Anticipating Lyme disease hotspots can help public health officials direct resources and proactive messages to the public. But the disease environment is complex, involving many host animals, black-legged ticks that act as disease vectors, the causative agent itself, and bacteria Borrelia burgdorferiand the environment in which they all live.
The study published in Journal of Applied Ecology, untangles the relationship between two of these players in the Lyme disease environment: bacteria and the environment. Led by Tam Tran, who holds a Ph.D. in the Pennsylvania Department of Biology in the College of Arts and Sciences, and with mentors Dustin Bryson, professor in the department, Shane Jensen of The Wharton School, along with colleagues from the New York State Department of Health, the research looks at how Influence of variables such as landscape disturbance and climate on distribution and abundance B. burgdorferi. The result is a powerful analytical model that can accurately predict the prevalence and distribution of Lyme disease bacteria over landscapes, potentially a useful public health tool to help mitigate disease transmission.
“We know that Lyme disease is a growing public health threat, yet we haven’t found great ways to treat it,” says Tran, now a medical student at Virginia Commonwealth University. “The number of cases is growing.” “What’s exciting here is that by knowing how the environment affects both the tick and bacteria system, we can predict where and when there will be greater amounts of pathogens in the landscape.”
In the current study, Tran, Bryson, Jensen and colleagues focused primarily on factors that influenced B. burgdorferi, the prevalence rate that they measured by determining which part of the blacklegged tick they sampled was infected with the bacteria. Tran says that early attempts to link Lyme disease to environmental variables have yielded mixed, unclear, or sometimes even contradictory results, in part because the contributions of heavily written “environment” can be multifaceted.

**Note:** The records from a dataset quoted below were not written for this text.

Definition snapshot_from_group (g0 : Z) (c : GroupCache) : list Object :=
  let out := foldl (λ out e, if g0 <=? e.1 then out ++ e.2 else out) [] (gc_groups c) in
  if bool_decide (out = []) then snapshot_from_latest_group c else out.

Definition group_count (c : GroupCache) : Z := zlen (gc_groups c).

Definition object_count (c : GroupCache) : Z := foldr (λ e n, zlen e.2 + n) 0 (gc_groups c).

(** ** The invariant *)

(** Groups in strict order; each non-empty, with objects of its own in the
    order of their ids; no more groups than the capacity. *)
Definition group_ok (e : Z * list Object) : Prop :=
  e.2 ≠ [] ∧ Forall (λ o, group_id o = e.1) e.2 ∧
  StronglySorted (λ a b, object_id a ≤ object_id b) e.2.

Definition cache_inv (c : GroupCache) : Prop :=
  0 < gc_capacity c ∧ zlen (gc_groups c) ≤ gc_capacity c ∧
  StronglySorted Z.lt (gc_groups c).*1 ∧ Forall group_ok (gc_groups c) ∧ 0 ≤ gc_dropped_late c.

Definition contents (c : GroupCache) : list Object := concat (gc_groups c).*2.

Lemma cache_inv_empty cap : 0 < cap → cache_inv (mkGC cap [] 0).
Proof. intros. unfold cache_inv. cbn [gc_capacity gc_groups gc_dropped_late]. change (zlen _) with 0. split_and!; try lia; constructor. Qed.

Lemma slide_suffix cap groups : ∃ k, groups = k ++ slide cap groups ∧
  (0 ≤ cap → zlen (slide cap groups) = Z.min cap (zlen groups)).
Proof.
  induction groups as [|e rest IH]; cbn [slide].
  - exists []. split; [done|]. intros. rewrite (@zlen_nil (Z * list Object)). lia.
  - destruct (Z.ltb_spec cap (zlen (e :: rest))).
    + destruct IH as (k & E & Hl). exists (e :: k). split; [cbn; congruence|].
      intros Hc. rewrite (Hl Hc). rewrite zlen_cons in *. lia.
    + exists []. split; [done|]. lia.
Qed.

Lemma partition_insert obj objs : StronglySorted (λ a b, object_id a ≤ object_id b) objs →
  StronglySorted (λ a b, object_id a ≤ object_id b) (insert_object obj objs).
Proof.
  unfold insert_object, vec_insert. induction objs as [|x l IH]; intros Hs; cbn.
  - by repeat constructor.
  - apply StronglySorted_inv in Hs as [Hs Hx]. destruct (Z.ltb_spec (object_id x) (object_id obj)); cbn.
    + constructor; [by apply IH|]. rewrite Forall_app, Forall_cons. split_and!; [by apply Forall_take|lia|by apply Forall_drop].
    + constructor; [by constructor|]. constructor; [lia|]. eapply Forall_impl; [done|]. cbn. intros. lia.
Qed.

Lemma insert_object_perm obj objs : insert_object obj objs ≡ₚ (obj :: objs).
Proof. unfold insert_object, vec_insert. rewrite <-Permutation_middle, take_drop. done. Qed.

Lemma insert_object_ok g obj objs : group_ok (g, objs) → group_id obj = g → group_ok (g, insert_object obj objs).
Proof.
  intros (Hne & Hg & Hs) Ho. cbn in *. split_and!; cbn.
  - intros E. pose proof (insert_object_perm obj objs) as Hp. rewrite E in Hp. by apply Permutation_nil_cons in Hp.
  - rewrite insert_object_perm. by constructor.
  - by apply partition_insert.
Qed.

Lemma insert_in_group_None obj groups : insert_in_group obj groups = None ↔ group_id obj ∉ groups.*1.
Proof.
  induction groups as [|[g objs] rest IH]; cbn [insert_in_group fmap list_fmap fst].
  - split; [set_solver|done].
  - rewrite elem_of_cons. destruct (Z.eqb_spec g (group_id obj)).
    + split; [done|]. intros []. auto.
    + rewrite bind_None. split.
      * intros [H%IH|(? & _ & ?)]; [|done]. intros [?|?]; [congruence|done].
      * intros H. left. apply IH. tauto.
Qed.

Lemma insert_in_group_Some obj groups groups' : insert_in_group obj groups = Some groups' →
  Forall group_ok groups → groups'.*1 = groups.*1 ∧ Forall group_ok groups' ∧
  concat groups'.*2 ≡ₚ (obj :: concat groups.*2).
Proof.
  revert groups'. induction groups as [|[g objs] rest IH]; intros groups' H Hok; cbn [insert_in_group] in H; [done|].
  apply Forall_cons in Hok as [Hg Hok]. destruct (Z.eqb_spec g (group_id obj)).
  - injection H as <-. cbn. split_and!; [done|constructor; [by apply insert_object_ok|done]|].
    by rewrite insert_object_perm.
  - apply bind_Some in H as (rest' & E & [= <-]). destruct (IH _ E Hok) as (H1 & H2 & H3). cbn.
    split_and!; [congruence|by constructor|]. rewrite H3. by rewrite Permutation_middle.
Qed.

(** ** Insertion *)

Lemma elem_of_contents c o : o ∈ contents c ↔ ∃ e, e ∈ gc_groups c ∧ o ∈ e.2.
Proof.
  unfold contents. rewrite elem_of_concat. split.
  - intros (objs & Ho & (e & -> & He)%list_elem_of_fmap). eauto.
  - intros (e & He & Ho). exists e.2. split; [done|]. by apply list_elem_of_fmap_2.
Qed.

(** The groups after the window has slid. *)
Lemma slide_ok cap groups k : 0 < cap → groups = k ++ slide cap groups →
  StronglySorted Z.lt groups.*1 → Forall group_ok groups →
  StronglySorted Z.lt (slide cap groups).*1 ∧ Forall group_ok (slide cap groups) ∧
  (∀ x y, x ∈ concat k.*2 → y ∈ concat (slide cap groups).*2 → group_id x < group_id y).
Proof.
  intros Hc E Hs Hok. rewrite E in Hs, Hok. rewrite fmap_app, StronglySorted_app in Hs.
  apply Forall_app in Hok as [Hk Hok]. destruct Hs as (Hlt & _ & Hs). split_and!; [done..|].
  intros x y (lx & Hx & (ex & -> & Hex)%list_elem_of_fmap)%elem_of_concat
    (ly & Hy & (ey & -> & Hey)%list_elem_of_fmap)%elem_of_concat.
  rewrite Forall_forall in Hk, Hok. destruct (Hk _ Hex) as (_ & Hgx & _). destruct (Hok _ Hey) as (_ & Hgy & _).
  rewrite Forall_forall in Hgx, Hgy. rewrite (Hgx _ Hx), (Hgy _ Hy). apply Hlt; by apply list_elem_of_fmap_2.
Qed.
(* ===== verification/MoqClient.v ===== *)
(** * Media relay: the clients and the control channel

    Models [crates/moq-live/src/control.rs] and, of [client.rs], the SETUP
    exchange, the publisher and the subscriber; the reader of a group stream
    is [MoqRelay.read_group_stream].

    A control channel carries frames over a stream or one message per message
    of a GM-PQ session.  A call of [subscribe] is a sequence of steps that
    interleave with those of other calls and of the control task: each step is
    what happens under one lock or up to one wait.  The receiving end of its
    channel of objects is named by the number of the call.  A send that the
    network makes fail is an argument. *)

From S2P Require Import Prelude Bytes MoqCodec MoqDropQueue MoqCache MoqHub MoqRelay.

(** ** The control channel *)

(** What was written to a stream, or handed to a session. *)
Inductive ControlSender :=
  | RawSender (written : list Z)
  | SecureSender (queued : list (list Z)).

(** [None] is a panic of the encoder. *)
Definition control_send (msg : Message) (s : ControlSender) : option ControlSender :=
  f ← message_encode msg;
  Some match s with
       | RawSender w => RawSender (w ++ f)
       | SecureSender q => SecureSender (q ++ [f])
       end.

(** A stream with the frame reader's buffer, or the messages of a session
    followed by its end. *)
Inductive ControlReceiver :=
  | RawReceiver (buf : list Z) (evs : list ReadEvent)
  | SecureReceiver (inbox : list (list Z)) (ended : bool).

Definition control_recv (r : ControlReceiver) : option (ReadResult * ControlReceiver) :=
  match r with
  | RawReceiver buf evs => '(x, buf, evs) ← reader_read buf evs; Some (x, RawReceiver buf evs)
  | SecureReceiver (bytes :: inbox) ended =>
      m ← message_decode bytes;
      Some (Ready (match m with inl e => inl e | inr m => inr (Some m) end), SecureReceiver inbox ended)
  | SecureReceiver [] ended => Some (if ended then Ready (inr None) else Pending, r)
  end.

Fixpoint recv_all (n : nat) (r : ControlReceiver) : option (list Message * ReadResult) :=
  match n with
  | O => Some ([], Pending)
  | S n' =>
      '(x, r) ← control_recv r;
      match x with
      | Ready (inr (Some m)) => '(ms, e) ← recv_all n' r; Some (m :: ms, e)
      | _ => Some ([], x)
      end
  end.

Fixpoint send_all (ms : list Message) (s : ControlSender) : option ControlSender :=
  match ms with
  | [] => Some s
  | m :: ms' => s ← control_send m s; send_all ms' s
  end.

(** ** SETUP *)

Definition setup_request (role : Role) : Message := Setup PROTO_VERSION role.

(** What the client makes of the answer. *)
Definition setup_answer (r : IoError + option Message) : IoError + unit :=
  match r with
  | inl e => inl e
  | inr (Some (Setup _ _)) => inr tt
  | inr _ => inl InvalidData
  end.

(** ** The publisher *)

Record PublisherSt := mkPublisher {
  pu_aliases : gmap TrackId Z;
  pu_out : list Message;
  pu_task : bool
}.

Definition publisher_new : PublisherSt := mkPublisher ∅ [] true.

(** The control task on what it receives; the answer to a subscription may
    fail to be sent. *)
Definition publisher_control (r : IoError + option Message) (send_ok : bool) (p : PublisherSt) : PublisherSt :=
  if pu_task p then
    match r with
    | inr (Some (Subscribe sid alias track _ _)) =>
        mkPublisher (<[track := alias]> (pu_aliases p)) (if send_ok then pu_out p ++ [SubscribeOk sid] else pu_out p) true
    | inr (Some (Goaway _)) => mkPublisher (pu_aliases p) (pu_out p) false
    | inr (Some _) => p
    | _ => mkPublisher (pu_aliases p) (pu_out p) false
    end
  else p.

Definition publisher_announce (namespace : list Z) (p : PublisherSt) : PublisherSt :=
  mkPublisher (pu_aliases p) (pu_out p ++ [Announce namespace]) (pu_task p).

Definition alias_of (track : TrackId) (p : PublisherSt) : option Z := pu_aliases p !! track.

(** A group's stream: its number and what was written. *)
Record GroupWriter := mkGroupWriter {
  gw_stream : list Z;
  gw_group : Z
}.

Definition group_ref (track : TrackId) (p : PublisherSt) : TrackRef :=
  match alias_of track p with Some a => Alias a | None => Full track end.

Definition begin_group (track : TrackId) (group_id : Z) (p : PublisherSt) : option GroupWriter :=
  f ← message_encode (GroupHeader (group_ref track p) group_id);
  Some (mkGroupWriter f group_id).

(** [debug_assert] on the group of the object: a panic in debug builds. *)
Definition write_object (o : Object) (w : GroupWriter) : option GroupWriter :=
  if negb (group_id o =? gw_group w) then None else
  f ← message_encode (ObjectMsg o);
  Some (mkGroupWriter (gw_stream w ++ f) (gw_group w)).

Fixpoint write_objects (objs : list Object) (w : GroupWriter) : option GroupWriter :=
  match objs with
  | [] => Some w
  | o :: objs' => w ← write_object o w; write_objects objs' w
  end.

(** ** The subscriber *)

(** The channel through which a call gets its answer. *)
Inductive Oneshot :=
  | OsOpen
  | OsSent (r : list Z + unit)
  | OsDropped.

(** Where a call of [subscribe] stands: before it enters its route, its
    answer channel, before it sends, waiting, before it removes its route,
    and its results. *)
Inductive CallPhase :=
  | PhRoute
  | PhPending
  | PhSend
  | PhWait
  | PhRemove (reason : list Z)
  | PhOk
  | PhRefused (reason : list Z)
  | PhSendFailed
  | PhAborted.

Record Call := mkCall {
  cl_sid : Z;
  cl_track : TrackId;
  cl_start : StartMode;
  cl_prio : Z;
  cl_phase : CallPhase;
  cl_oneshot : Oneshot
}.

Definition with_phase (ph : CallPhase) (c : Call) : Call := mkCall (cl_sid c) (cl_track c) (cl_start c) (cl_prio c) ph (cl_oneshot c).
Definition with_oneshot (o : Oneshot) (c : Call) : Call := mkCall (cl_sid c) (cl_track c) (cl_start c) (cl_prio c) (cl_phase c) o.

Record SubscriberSt := mkSubscriber {
  su_calls : list Call;
  su_routes : gmap Z nat;
  su_pending : gmap Z nat;
  su_out : list Message;
  su_task : bool;
  su_events : list (list Z)
}.

Definition subscriber_new : SubscriberSt := mkSubscriber [] ∅ ∅ [] true [].

Definition with_calls (l : list Call) (s : SubscriberSt) : SubscriberSt :=
  mkSubscriber l (su_routes s) (su_pending s) (su_out s) (su_task s) (su_events s).
Definition with_routes (m : gmap Z nat) (s : SubscriberSt) : SubscriberSt :=
  mkSubscriber (su_calls s) m (su_pending s) (su_out s) (su_task s) (su_events s).
Definition with_waiting (m : gmap Z nat) (s : SubscriberSt) : SubscriberSt :=
  mkSubscriber (su_calls s) (su_routes s) m (su_out s) (su_task s) (su_events s).
Definition sent_msg (m : Message) (s : SubscriberSt) : SubscriberSt :=
  mkSubscriber (su_calls s) (su_routes s) (su_pending s) (su_out s ++ [m]) (su_task s) (su_events s).
Definition task_ends (s : SubscriberSt) : SubscriberSt :=
  mkSubscriber (su_calls s) (su_routes s) (su_pending s) (su_out s) false (su_events s).

Definition set_phase (i : nat) (ph : CallPhase) (s : SubscriberSt) : SubscriberSt := with_calls (alter (with_phase ph) i (su_calls s)) s.

(** A oneshot sender that goes out of scope tells its receiver, unless it has
    been used. *)
Definition drop_sender (i : nat) (s : SubscriberSt) : SubscriberSt :=
  with_calls (alter (λ c, match cl_oneshot c with OsOpen => with_oneshot OsDropped c | _ => c end) i (su_calls s)) s.

(** The next step of call [i]. *)
Definition call_step (i : nat) (send_ok : bool) (s : SubscriberSt) : SubscriberSt :=
  match su_calls s !! i with
  | None => s
  | Some c =>
      match cl_phase c with
      | PhRoute => set_phase i PhPending (with_routes (<[cl_sid c := i]> (su_routes s)) s)
      | PhPending =>
          let s := match su_pending s !! cl_sid c with Some j => drop_sender j s | None => s end in
          set_phase i PhSend (with_waiting (<[cl_sid c := i]> (su_pending s)) s)
      | PhSend =>
          if send_ok then set_phase i PhWait (sent_msg (Subscribe (cl_sid c) (cl_sid c) (cl_track c) (cl_start c) (cl_prio c)) s)
          else set_phase i PhSendFailed s
      | PhWait =>
          match cl_oneshot c with
          | OsOpen => s
          | OsSent (inr _) => set_phase i PhOk s
          | OsSent (inl reason) => set_phase i (PhRemove reason) s
          | OsDropped => set_phase i PhAborted s
          end
      | PhRemove reason => set_phase i (PhRefused reason) (with_routes (delete (cl_sid c) (su_routes s)) s)
      | _ => s
      end
  end.

(** The answer to subscription [sid]. *)
Definition answer (sid : Z) (r : list Z + unit) (s : SubscriberSt) : SubscriberSt :=
  match su_pending s !! sid with
  | Some i => with_calls (alter (with_oneshot (OsSent r)) i (su_calls s)) (with_waiting (delete sid (su_pending s)) s)
  | None => s
  end.

(** The control task on what it receives. *)
Definition subscriber_control (r : IoError + option Message) (s : SubscriberSt) : SubscriberSt :=
  if su_task s then
    match r with
    | inr (Some (SubscribeOk sid)) => answer sid (inr tt) s
    | inr (Some (SubscribeError sid _ reason)) => answer sid (inl reason) s
    | inr (Some (Goaway reason)) =>
        task_ends (mkSubscriber (su_calls s) (su_routes s) (su_pending s) (su_out s) (su_task s) (su_events s ++ [reason]))
    | inr (Some _) => s
    | _ => task_ends s
    end
  else s.

Inductive SubEv :=
  | SeCall (sid : Z) (track : TrackId) (start : StartMode) (prio : Z)
  | SeStep (i : nat) (send_ok : bool)
  | SeControl (r : IoError + option Message)
  | SeUnroute (sid : Z)
  | SeUnsubscribe (sid : Z).

(** The first step of [unsubscribe] takes the route away, the second sends. *)
Definition subscriber_step (ev : SubEv) (s : SubscriberSt) : SubscriberSt :=
  match ev with
  | SeCall sid track start prio => with_calls (su_calls s ++ [mkCall sid track start prio PhRoute OsOpen]) s
  | SeStep i ok => call_step i ok s
  | SeControl r => subscriber_control r s
  | SeUnroute sid => with_routes (delete sid (su_routes s)) s
  | SeUnsubscribe sid => sent_msg (Unsubscribe sid) s
  end.

Definition subscriber_run (evs : list SubEv) (s : SubscriberSt) : SubscriberSt := foldl (λ s ev, subscriber_step ev s) s evs.
Record Responder := mkResp {
  re_ss : SymmetricState;
  re_static_sk : SecretKey;
  re_static_pk : list Z;
  re_eph_sk : option SecretKey;
  re_peer_eph_pk : option (list Z);
  re_done : option (list Z * list Z * list Z)
}.

Definition in_mod (f : SymmetricState → SymmetricState) (i : Initiator) : Initiator :=
  mkInit (f (in_ss i)) (in_static_sk i) (in_static_pk i) (in_eph_sk i) (in_enc_peer_static i) (in_peer_eph_pk i) (in_peer_ct_ee i) (in_peer_static i).

Definition re_mod (f : SymmetricState → SymmetricState) (r : Responder) : Responder :=
  mkResp (f (re_ss r)) (re_static_sk r) (re_static_pk r) (re_eph_sk r) (re_peer_eph_pk r) (re_done r).

Definition initiator_new (static_sk : SecretKey) (static_pk : list Z) : Initiator :=
  mkInit (ss_new NAME) (Some static_sk) static_pk None None None None None.

Definition initiator_new_with_psk (static_sk : SecretKey) (static_pk psk : list Z) : Initiator :=
  in_mod (λ _, ss_new_with_psk NAME psk) (initiator_new static_sk static_pk).

Definition into_static_keys (i : Initiator) : GmError + (SecretKey * list Z) :=
  match in_static_sk i with Some sk => inr (sk, in_static_pk i) | None => inl HandshakeState end.

Definition write_msg1 (rng : KemRand) : hs Initiator (list Z) :=
  i ⟵ hget;
  match in_eph_sk i with
  | Some _ => herr HandshakeState
  | None =>
      '(e_sk, e_pk) ⟵ hsum (keypair rng);
      _ ⟵ hmod (in_mod (mix_hash e_pk));
      _ ⟵ hmod (λ i, mkInit (in_ss i) (in_static_sk i) (in_static_pk i) (Some e_sk) (in_enc_peer_static i) (in_peer_eph_pk i) (in_peer_ct_ee i) (in_peer_static i));
      hret e_pk
  end.

Definition seal_early_data (plaintext : list Z) : hs Initiator (list Z) :=
  i ⟵ hget;
  match in_eph_sk i with
  | None => herr HandshakeState
  | Some _ =>
      aead ⟵ hopt (early_data_aead (in_ss i));
      let packet := seal_with_seq aead 0 (ss_h (in_ss i)) plaintext in
      hopt (slice packet 8 (zlen packet))
  end.

Definition read_msg2 (msg : list Z) : hs Initiator unit :=
  let expect := PUBLIC_KEY_LEN + CIPHERTEXT_LEN in
  if zlen msg <? expect + 16 then herr InvalidEncoding else
  eph_pk ⟵ hopt (slice msg 0 PUBLIC_KEY_LEN);
  ct_ee ⟵ hopt (slice msg PUBLIC_KEY_LEN expect);
  enc_static ⟵ hopt (slice msg expect (zlen msg));
  _ ⟵ hsum (validate_public eph_pk);
  _ ⟵ hmod (in_mod (mix_hash eph_pk));
  _ ⟵ hmod (in_mod (mix_hash ct_ee));
  i ⟵ hget;
  eph_sk ⟵ hsome (in_eph_sk i);
  ss_ee ⟵ hsum (decapsulate eph_sk ct_ee);
  _ ⟵ hmod (in_mod (mix_key ss_ee));
  hmod (λ i, mkInit (in_ss i) (in_static_sk i) (in_static_pk i) (in_eph_sk i) (Some enc_static) (Some eph_pk) (Some ct_ee) (in_peer_static i)).

(** [signer] and [peer_check] are the optional closures; the first also
    takes the randomness it draws. *)
Definition write_msg3_inner (rng_se rng_ss : KemRand) (signer : option (list Z → GmError + list Z))
    (peer_check : option (list Z → GmError + unit)) : hs Initiator (list Z * Session) :=
  i ⟵ hget;
  enc_static ⟵ hsome (in_enc_peer_static i);
  _ ⟵ hmod (λ i, mkInit (in_ss i) (in_static_sk i) (in_static_pk i) (in_eph_sk i) None (in_peer_eph_pk i) (in_peer_ct_ee i) (in_peer_static i));
  i ⟵ hget;
  peer_eph_pk ⟵ hopt (in_peer_eph_pk i);
  _ ⟵ hmod (λ i, mkInit (in_ss i) (in_static_sk i) (in_static_pk i) (in_eph_sk i) (in_enc_peer_static i) None (in_peer_ct_ee i) (in_peer_static i));
  key_s ⟵ hopt (encryption_key INFO_STATIC_ENC (in_ss i));
  '(_, s_r_pk) ⟵ hres (open_static (aead_new key_s) (ss_h (in_ss i)) enc_static);
  _ ⟵ hsum (validate_public s_r_pk);
  _ ⟵ hsum (match peer_check with Some check => check s_r_pk | None => inr tt end);
  _ ⟵ hmod (λ i, mkInit (in_ss i) (in_static_sk i) (in_static_pk i) (in_eph_sk i) (in_enc_peer_static i) (in_peer_eph_pk i) (in_peer_ct_ee i) (Some s_r_pk));
  _ ⟵ hmod (in_mod (mix_hash enc_static));
  '(ct_se, ss_se) ⟵ hsum (encapsulate rng_se peer_eph_pk);
  '(ct_ss, ss_ss) ⟵ hsum (encapsulate rng_ss s_r_pk);
  _ ⟵ hmod (in_mod (mix_key (ss_se ++ ss_ss)));
  _ ⟵ hmod (in_mod (mix_hash ct_se));
  _ ⟵ hmod (in_mod (mix_hash ct_ss));
  i ⟵ hget;
  plaintext ⟵ hsum (match signer with
                     | Some sign => sig ←! sign (ss_h (in_ss i)); inr (in_static_pk i ++ sig)
                     | None => inr (in_static_pk i)
                     end);
  key3 ⟵ hopt (encryption_key INFO_STATIC_ENC (in_ss i));
  enc_si ⟵ hopt (seal_static (aead_new key3) (ss_h (in_ss i)) plaintext);
  _ ⟵ hmod (in_mod (mix_hash enc_si));
  i ⟵ hget;
  '(k_i2r, k_r2i, session_id) ⟵ hopt (ss_split (in_ss i));
  hret (ct_se ++ ct_ss ++ enc_si, session_new k_i2r k_r2i session_id).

To build their models, the research team took data collected from nearly 19,000 black-legged ticks between 2009 and 2018 across hundreds of sites within New York state. They assessed how numbers of infected and uninfected ticks in hundreds of sites over more than a decade matched local ecological features that fall into four broad categories:
1) landscape factors such as elevation, fire history, and distance to infrastructure such as roads;
2) numbers of vertebrate hosts, including humans, bears, birds, and deer;
3) the monitoring conditions including the local temperature and humidity at the time of collection as well as the effort devoted to sample collection; And the
4) Climate measures such as monthly averages of temperatures, precipitation, and days when temperatures are below freezing.
By running different combinations of these variables through powerful computer models, researchers can determine which of them were most influential in determining infection rates.
“The main finding was that climate was an overwhelming feature of the model,” Tran says. “Habitat disturbance was also important, and we found the opposite in some cases from previous studies.”
Whereas previous analyzes have found that increases in disturbance — things like fires, roads cutting through forests, and areas of fragmented habitat — have led to increases in B. burgdorferi By the numbers, the Pennsylvania-led team found that less disturbed and safer habitats were more often associated with greater numbers of ticks infected with the bacteria.
After developing a model with data collected in 2009-18, they then tested to see how well the model predicted the prevalence and distribution found in data collected from 2019.
“We found it was very accurate,” Tran says. “And the cool thing is that a lot of the data we used to create the model is free, which means that other sites may be able to replicate these results to help predict Lyme disease risk, especially in areas where the climate and new landscapes are similar to York.”
Tran says the interventions could be public health messages warning park visitors, for example about the risk of disease, to “remind them to get tick checks.” The findings could also help guide future land management, harnessing the power of the environment to reduce Lyme disease risk.